The chiropractor I visited overpromised, and them treated the result as a failed magic trick.
My podiatrist gave the most practical advice of all of them: buy some sensible shoes.
I’m not saying I’m a true believer in acupuncture. The changes in my body are small, and as I type this I am raising my eyebrows and feeling my numbed forehead, confirming this odd and unnerving condition has not left me.
Still. For a period of several days, the severity of my symptoms has lessened, something I’d been told was unlikely. My next visit to the acupuncturist is in two weeks. I held onto no expectations on my first visit, not wanting to raise false hope. And even now my expectations are small. I haven’t turned my back on Western medicine, nor have I embraced other approaches. I write this as I straddle the cusp of belief.
I feel good. I’m looking forward to the next visit. I am buoyed by the idea of modest, measurable improvement. My panicky heart-racing periods of anxiety have been dialed back greatly by the notion.
Believe whatever you like.
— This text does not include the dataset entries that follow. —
Lemma malformed_payload_is_not_cached_witness :
  exists w',
    run (cache_get string text_loads text_dumps
           Base64.decodebytes Base64.encodebytes
           "search:sense8" "json" initial_world)
        (fun _ => Ok gif_response) 0%nat
    = ((w', Raise ValueError), 1%nat) /\
    cache (connection_view w') = cache (connection_view initial_world) /\
    cache (committed w') = cache (committed initial_world) /\
    forall func' calls',
      snd (run (cache_get string text_loads text_dumps
                  Base64.decodebytes Base64.encodebytes
                  "search:sense8" "json" w') func' calls') = S calls' /\
      snd (run (cache_get string text_loads text_dumps
                  Base64.decodebytes Base64.encodebytes
                  "search:sense8" "json" (close_connection w')) func' calls')
      = S calls'.
Proof.
  apply (malformed_payload_is_not_cached text_loads text_dumps
           Base64.decodebytes Base64.encodebytes
           "search:sense8" initial_world (fun _ => Ok gif_response) 0%nat
           gif_response ValueError).
  - apply lookup_empty.
  - apply lookup_empty.
  - reflexivity.
  - reflexivity.
Defined.

(** A lookup of the stored key with 5 queries and 2 hits counted: it
    returns the stored document, and 6 queries and 3 hits are counted, for
    the connection and in the file. *)
Lemma seeded_counters_count_witness :
  let run1 :=
    run (cache_get Json.doc Json.loads Json.dumps
           Base64.decodebytes Base64.encodebytes
           "search:sense8" "json" counted_world)
        (fun _ => Raise (RequestException "Connection refused")) 0%nat in
  (- 2 ^ 63 <= 5 < 2 ^ 63 - 1 /\ - 2 ^ 63 <= 2 < 2 ^ 63 - 1) /\
  run1 = ((fst (fst run1), Ok (VJson Json.doc (Json.Object []))), 0%nat) /\
  stats (connection_view (fst (fst run1))) !! "num_query" = Some 6 /\
  stats (connection_view (fst (fst run1))) !! "num_hit" = Some 3 /\
  stats (committed (fst (fst run1))) !! "num_query" = Some 6 /\
  stats (committed (fst (fst run1))) !! "num_hit" = Some 3.
Proof.
  cbv zeta. split; [lia|]. split; [reflexivity|].
  destruct (seeded_counters_count Json.loads Json.dumps
              Base64.decodebytes Base64.encodebytes
              "search:sense8" "json" counted_world
              (fun _ => Raise (RequestException "Connection refused")) 0%nat
              5 2 (or_introl eq_refl) eq_refl eq_refl
              ltac:(lia) ltac:(lia)) as (Hq & Hh & Hc).
  split; [exact Hq|]. split; [exact Hh|].
  change (stats (committed
                   (fst (fst (run (cache_get Json.doc Json.loads Json.dumps
                                     Base64.decodebytes Base64.encodebytes
                                     "search:sense8" "json" counted_world)
                                (fun _ => Raise
                                   (RequestException "Connection refused"))
                                0%nat))))
          = stats (connection_view
                     (fst (fst (run (cache_get Json.doc Json.loads Json.dumps
                                       Base64.decodebytes Base64.encodebytes
                                       "search:sense8" "json" counted_world)
                                  (fun _ => Raise
                                     (RequestException "Connection refused"))
                                  0%nat))))) in Hc.
  rewrite Hc. split; [exact Hq | exact Hh].
Defined.

Lemma failed_lookup_is_not_counted_witness :
  let w' :=
    fst (fst (run (cache_get string text_loads text_dumps
                     Base64.decodebytes Base64.encodebytes
                     "search:sense8" "json" seeded_world)
                (fun _ => Raise (RequestException "Connection refused"))
                0%nat)) in
  stats (connection_view w')
  = stats (update_stats "num_query" (connection_view seeded_world)) /\
  stats (committed w') = stats (committed seeded_world) /\
  stats (connection_view (close_connection w')) = stats (committed seeded_world).
Proof.
  apply (failed_lookup_is_not_counted text_loads text_dumps
           Base64.decodebytes Base64.encodebytes
           "search:sense8" "json" seeded_world
           (fun _ => Raise (RequestException "Connection refused")) 0%nat
           (RequestException "Connection refused")).
  - left. reflexivity.
  - apply lookup_empty.
  - reflexivity.
Defined.

(** ** Integers written and read *)

Lemma digit_char_spec d :
  0 <= d <= 9 ->
  PyStr.is_digit (PyStr.digit_char d) = true /\
  PyStr.digit_val (PyStr.digit_char d) = d.
Proof.
  intros H.
  assert (Hd : In d (map Z.of_nat (seq 0 10))).
  { apply in_map_iff. exists (Z.to_nat d). split; [lia|]. apply in_seq. lia. }
  simpl in Hd.
  repeat (destruct Hd as [<- | Hd]; [split; reflexivity|]). destruct Hd.
Qed.

Lemma digits_go_all_digits fuel : forall n acc,
  0 <= n -> all_chars PyStr.is_digit acc = true ->
  all_chars PyStr.is_digit (PyStr.digits_go fuel n acc) = true.
Proof.
  induction fuel as [|fuel IH]; intros n acc Hn Hacc; [exact Hacc|].
  cbn [PyStr.digits_go]. cbv zeta.
  assert (Hacc' : all_chars PyStr.is_digit
                    (String (PyStr.digit_char (n mod 10)) acc) = true).
  { simpl. rewrite Hacc, andb_true_r. apply digit_char_spec.
    pose proof (Z.mod_pos_bound n 10). lia. }
  destruct (n <? 10); [exact Hacc'|].
  apply IH; [|exact Hacc']. apply Z.div_pos; lia.
Qed.

Lemma digits_go_not_empty fuel : forall n acc,
  acc <> EmptyString -> PyStr.digits_go fuel n acc <> EmptyString.
Proof.
  induction fuel as [|fuel IH]; intros n acc H; [exact H|].
  cbn [PyStr.digits_go]. cbv zeta.
  destruct (n <? 10); [discriminate|]. apply IH. discriminate.
Qed.

(** Reading the digits written for [n] carries [n] into the number read
    so far. *)
Lemma int_body_digits_go fuel : forall n acc,
  0 <= n < 2 ^ Z.of_nat (S fuel) ->
  exists p, forall a b,
    PyStr.int_body a b (PyStr.digits_go (S fuel) n acc)
    = PyStr.int_body (a * p + n) true acc.
Proof.
  assert (Hsmall : forall n acc, 0 <= n < 10 ->
            forall a b,
              PyStr.int_body a b (String (PyStr.digit_char (n mod 10)) acc)
              = PyStr.int_body (a * 10 + n) true acc).
  { intros n acc Hn a b. rewrite Z.mod_small by lia.
    destruct (digit_char_spec n) as [Hd Hv]; [lia|].
    cbn [PyStr.int_body]. rewrite Hd, Hv. f_equal. lia. }
  induction fuel as [|fuel IH]; intros n acc Hn.
  - exists 10. intros a b. cbn [PyStr.digits_go]. cbv zeta.
    change (2 ^ Z.of_nat 1) with 2 in Hn.
    destruct (n <? 10) eqn:E; [|apply Z.ltb_ge in E; lia].
    apply Hsmall. lia.
  - cbn [PyStr.digits_go]. cbv zeta.
    destruct (n <? 10) eqn:E.
    + apply Z.ltb_lt in E. exists 10. intros a b. apply Hsmall. lia.
    + apply Z.ltb_ge in E.
      assert (Hdiv : 0 <= n / 10 < 2 ^ Z.of_nat (S fuel)).
      { split; [apply Z.div_pos; lia|].
        apply Z.div_lt_upper_bound; [lia|].
        rewrite (Nat2Z.inj_succ (S fuel)), Z.pow_succ_r in Hn by lia. lia. }
      destruct (IH (n / 10) (String (PyStr.digit_char (n mod 10)) acc) Hdiv)
        as [p Hp].
      exists (p * 10). intros a b. rewrite Hp.
      pose proof (Z.mod_pos_bound n 10) as Hm.
      destruct (digit_char_spec (n mod 10)) as [Hd Hv]; [lia|].
      cbn [PyStr.int_body]. rewrite Hd, Hv. f_equal.
      pose proof (Z.div_mod n 10). lia.
Qed.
Certainty is impossible, and truth is mutable.
Western medicine offers the cold language of lumbar punctures and MRI tubes. And I trust science. But my last visit with a neurologist left me with a seeming certitude that dissolved easily over the next several weeks.
The acupuncturist talks of phlegm and dampness. I don’t take the words seriously, but the small changes in my body speak volumes. The certitude is based in observable changes. My fingertips no longer buzz. That thickness at my wrists and ankles has disappeared.
So many other truths compete with the truths of the Emergency Room and the acupuncturist’s table. The fearsome truth of the 2 a.m. panic. The sensible shoes truth of the podiatrist.
I return to the warm embrace of my wife, where she whispers her beautiful, necessary lie into my waiting ear. “It’ll all be okay,” she promises, loving me, loving me, loving me.
I want to believe.
My mind calms, my body calms.
It will all be okay.
Why believe otherwise?
I loved reading this, Jeff. I know it can't be easy going through something like this, but I find your verisimilitude and candor heartwarming. Hang in there, buddy.
A sublime essay about nothing sublime. Belief is a verb as much as it is a noun. I'm really hoping for a reversal of the muck.